— Эльза, Эльза! — кричала Пуфмуттер, бегая между своими подчиненными. — Деточка, пойди-ка с шарфюрером, ему нужно пришить пуговицу. Ты сделаешь это лучше других…
Раскрасневшаяся синеглазая блондинка, маленькая, кругленькая, на вид еще совсем подросток, выскочила из группы проституток и подбежала к старой ведьме.
— Я, матушка, сделаю все как следует, — сказала Эльза и поспешила за здоровилой эсэсовцем в стоявший неподалеку барак.
Подали эшелон. Пуфмуттер со своими «ангелочками» заняли три пассажирских вагона. Кроме разнообразных продуктов, им выдали еще и пятидесятилитровые термосы с горячей пищей. Нас утрамбовывали в каждый «телятник» по сто человек. Эсэсовцы не дали нам на дорогу ни грамма продуктов, ни глотка воды. Позабивали двери, и поезд тронулся. Когда несколько суток спустя эшелон прибыл в Маутхаузен, в живых осталось меньше половины узников… Но я забежал далеко вперед. Вернемся в Освенцим 1943 года.
Через полгода после открытия публичный дом расширили, сделав добавочное отделение на сорок комнат для обслуживания «передовиков» из числа неарийцев. На работу взяли молоденьких еврейских девушек. Перед несчастными оказывался выбор: крематорий или добровольная проституция.
Мне пришлось видеть, как одна из женщин, которых гнали в газовую камеру, умоляла эсэсовца взять ее шестнадцатилетнюю дочь в публичный дом.
Глава 6
После Ауфмайера и Пауля блокшрайбер Вацек Плюгавый был третьим властелином в блоке.

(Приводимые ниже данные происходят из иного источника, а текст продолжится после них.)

(* ===== verification/TrackerSafety.v ===== *)
(** * Payments: what the tracker rests on

    The calls the tracker makes need nothing of a collection (RecurringEvidence.v), and
    a verdict it writes is one the chain gave for the signature of the row it listed, or
    the expiry of a transfer that was never sent. *)
From Stdlib Require Import Ascii String ZArith Lia.
From stdpp Require Import base list strings.
From S2P Require Import Prelude Text Dates TransientRpc PolicyTypes BudgetTypes BudgetService.
From S2P Require Import History PaymentTables RecurringTransactions PaymentCalls SignedSubmission RecurringCollection.
From S2P Require Import TransferTracker RecurringEvidence RecurringSubmission.

Local Open Scope string_scope.
Local Open Scope Z_scope.
Local Open Scope list_scope.
Local Open Scope sdp_scope.

Section Tracker.
Context {K : PaymentKit}.

(** ** The evidence of a verdict *)

(** A row the run was given among the transfers in flight. *)
Definition listed (r : PaymentTransferRow) (h : pay_history) : Prop :=
  exists i rows, told (ListTransfers i) rows h /\ r ∈ rows /\ lt_statuses i = [xs_processing].

(** A row it was given among the confirmed ones. *)
Definition listed_confirmed (r : PaymentTransferRow) (h : pay_history) : Prop :=
  exists after limit rows, told (ListConfirmed after limit) rows h /\ r ∈ rows.
#[local] Instance journaled_monotone attempt : Monotone (journaled attempt).
Proof.
  intros t t' H [r Ht|tenant x s Ht|u Ht];
    [eapply journaled_new|eapply journaled_left|eapply journaled_resumed]; by apply H.
Qed.

#[local] Instance amount_monotone claimed amount : Monotone (amount_of claimed amount).
Proof. intros t t' H (p & s & Ht & ?). exists p, s. split; [by apply H|done]. Qed.

#[local] Instance plan_monotone claimed planId planPda createdAt : Monotone (plan_on_chain claimed planId planPda createdAt).
Proof. intros t t' H [H1 H2]. split; by apply H. Qed.

#[local] Instance agreed_monotone claimed attempt spec : Monotone (fun h => agreed claimed attempt h spec).
Proof.
  intros t t' H [amount planId tokenProgram G A|amount planId planPda createdAt authority initId payer G A C T| |];
    try by constructor.
  - apply agreed_plan; [done|by eapply amount_monotone].
  - eapply agreed_subscription; [done|by eapply amount_monotone|by eapply plan_monotone|by apply H].
Qed.

#[local] Instance built_monotone claimed attempt x : Monotone (built_of claimed attempt x).
Proof. intros t t' H (spec & Ht & Ha). exists spec. split; [by apply H|by eapply agreed_monotone]. Qed.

Сам из польских фольксдойче, Вацек одинаково хорошо владел немецким и польским языками. Это был закоренелый уголовный преступник. Прозвище Плюгавый как нельзя более соответствовало его облику. Плешивый, худосочный и суматошный, он был непревзойденным холуем и льстецом. Своими мутными преданно-собачьими глазами Вацек следил за каждым движением Ауфмайера и блокового Пауля, заранее предугадывая их желания. Попав в лагерь, он быстро сориентировался и вскоре стал старшим писарем блока — возглавив блоковую канцелярию, вел бухгалтерский учет живых и мертвых. Он люто ненавидел политических узников, жестоко измывался над ними.

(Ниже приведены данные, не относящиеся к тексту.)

Lemma journal_signature_triple h f s : backs h (journal_signature f s).
Proof.
  unfold journal_signature.
  eapply backs_bind; [apply quiet_any; by apply (plain_ask NowIso)|]. intros h1 updatedAt _.
  eapply backs_bind.
  - apply backs_settled. unfold paymentSubscriptions. apply triple_scoped; [|done..]. intros r. by left.
  - intros h2 a _. eapply backs_bind.
    + apply backs_settled. destruct (fc_transfer f); [|done]. apply plain_backs. pay_calls.
    + intros h3 b _. by destruct (_ && _).
Qed.

(** A failure is settled where there is no signature, or where the error is definite. *)
Lemma journal_triple h f error :
  (given (fc_submittedSignature f) = None \/ isDefiniteSubmissionError error = true -> settle_backed dp h (fc_attempt f)) ->
  backs h (safeJournalRecurringPaymentCollectionError dp f error).
Proof.
  intros Hs. unfold safeJournalRecurringPaymentCollectionError, journalRecurringPaymentCollectionError.
  eapply backs_catch; [|done]. destruct (given _) as [s|]; [|by apply markFailed_triple, Hs; left].
  destruct (isDefiniteSubmissionError error) eqn:E; [apply markFailed_triple, Hs; by right|].
  apply journal_signature_triple.
Qed.

(** ** The proof on chain *)

(** How a verification ends. *)
Definition verified (v : VerifyInput) (h h' : pay_history) (r : result VerifiedRecurringPaymentCollection) : Prop :=
  quietly h h'
  /\ match r with
     | Ok proof => proof = proof_of v /\ persistedEvidenceMatches v = true /\ moved_on_chain v h'
     | Err e => from h (honest dp (vf_signature v) e) h'
     end.

Lemma given_some o s : given o = Some s -> o = Some s.
Proof. unfold given. by destruct (truthy o). Qed.

Lemma amount_errors amount decimals e :
  SolanaAmount.parseDecimalAmount amount decimals = Err e -> isDefiniteSubmissionError e = false.
Proof.
  unfold SolanaAmount.parseDecimalAmount. repeat (case_match; try (intros; simplify_eq/=; done)).
Qed.

Lemma address_cases h value field {A} (f : string -> pay_prog A) Q :
  triple h (f value) Q -> (forall e, isDefiniteSubmissionError e = false -> Q h (Err e)) ->
  triple h (bind (valid_address value field) f) Q.
Proof.
  intros Ha He. unfold valid_address, assertValidAddress. destruct (is_address value); [done|]. by apply He.
Qed.

Lemma verified_error v h h' e : quietly h h' -> from h (honest dp (vf_signature v) e) h' -> verified v h h' (Err e).
Proof. by split. Qed.

Lemma verified_false v h h' e : quietly h h' -> isDefiniteSubmissionError e = false -> verified v h h' (Err e).
Proof. intros Hq He. apply verified_error; [done|]. destruct Hq as (t & -> & _). exists t. split; [done|]. intros D. congruence. Qed.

Остальные лагерные придурки — а их в блоке насчитывалось не менее пятидесяти человек — все до единого были уголовники. В эту братию входили штубовые, помощники штубовых, штубовые писари, младшие штубовые писари, капо, унтеркапо, форарбайтеры, штубендинсты, дежурные, лойферы и просто «организаторы», раздатчики пищи, пипли и всякие прочие холуи. Все они немало попили нашей кровушки, однако по сравнению с тремя главными китами это была мелочь.
Были в Освенциме и политические узники из немцев — коммунисты, социал-демократы. Они не пользовались никакими льготами. Жили в лагере на тех же правах, что и все заключенные, — голодали, терпели побои, глумление и издевательства. Немецким политическим заключенным разрешалось раз в месяц посылать родным открытку следующего содержания: «Жив, здоров, чувствую себя хорошо, ни в чем не нуждаюсь». Тех, кто пытался писать иначе, сурово карали. Если политический узник умирал или его уничтожали, администрация лагеря извещала родных: «Умер от тяжелой продолжительной болезни — рака, и медицина, к сожалению, оказалась бессильной». Затем следовали сочувственные слова семье и сообщалось, что родные могут получить урну с прахом покойного, если внесут в банк десять марок — плату за урну, кремацию и доставку праха. В урну насыпали пепел из общей кучи.
В то же время уголовники всех мастей питались с эсэсовской кухни, получали из дома посылки. Даже в блоке они устраивались лучше других. Блок делился на две штубы (отделения), в каждой по тысяче человек. Штуба представляла собой зал-спальню и несколько комнатенок, в которых жили привилегированные узники — капо, штубовые, писари. А блоковый староста располагал отдельной, обставленной всем необходимым комнатой.
Нетрудно представить, как тесно было в блоках.
Испарения немытых тел и гноящихся ран делали воздух тошнотворно-смрадным. Никто не придерживался правил элементарной гигиены, да их и невозможно было придерживаться, если б и хотели. Тем не менее на стенах среди прочих лозунгов масляными красками было выведено: «Чистота — залог здоровья».